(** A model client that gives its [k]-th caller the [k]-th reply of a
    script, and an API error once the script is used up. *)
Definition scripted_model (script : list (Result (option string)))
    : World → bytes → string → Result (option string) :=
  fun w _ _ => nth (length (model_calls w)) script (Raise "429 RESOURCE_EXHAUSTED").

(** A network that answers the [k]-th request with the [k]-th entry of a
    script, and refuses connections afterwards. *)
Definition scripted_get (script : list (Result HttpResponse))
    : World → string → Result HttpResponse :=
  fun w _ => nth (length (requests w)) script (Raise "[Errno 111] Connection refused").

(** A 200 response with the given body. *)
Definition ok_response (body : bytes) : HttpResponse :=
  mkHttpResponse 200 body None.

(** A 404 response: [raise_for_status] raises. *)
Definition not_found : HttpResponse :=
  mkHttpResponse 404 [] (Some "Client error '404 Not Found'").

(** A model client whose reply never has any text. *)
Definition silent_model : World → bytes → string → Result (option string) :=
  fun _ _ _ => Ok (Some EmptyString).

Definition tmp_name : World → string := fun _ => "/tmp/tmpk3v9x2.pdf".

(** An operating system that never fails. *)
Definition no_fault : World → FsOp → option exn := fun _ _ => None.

--

§ Required work
Repeat exactly the lines from the line containing "fun w _ _ => nth" through the end of the listing above; both boundary lines are part of the output.

§ Solution
  fun w _ _ => nth (length (model_calls w)) script (Raise "429 RESOURCE_EXHAUSTED").

(** A network that answers the [k]-th request with the [k]-th entry of a
    script, and refuses connections afterwards. *)
Definition scripted_get (script : list (Result HttpResponse))
    : World → string → Result HttpResponse :=
  fun w _ => nth (length (requests w)) script (Raise "[Errno 111] Connection refused").

(** A 200 response with the given body. *)
Definition ok_response (body : bytes) : HttpResponse :=
  mkHttpResponse 200 body None.

(** A 404 response: [raise_for_status] raises. *)
Definition not_found : HttpResponse :=
  mkHttpResponse 404 [] (Some "Client error '404 Not Found'").

(** A model client whose reply never has any text. *)
Definition silent_model : World → bytes → string → Result (option string) :=
  fun _ _ _ => Ok (Some EmptyString).

Definition tmp_name : World → string := fun _ => "/tmp/tmpk3v9x2.pdf".

(** An operating system that never fails. *)
Definition no_fault : World → FsOp → option exn := fun _ _ => None.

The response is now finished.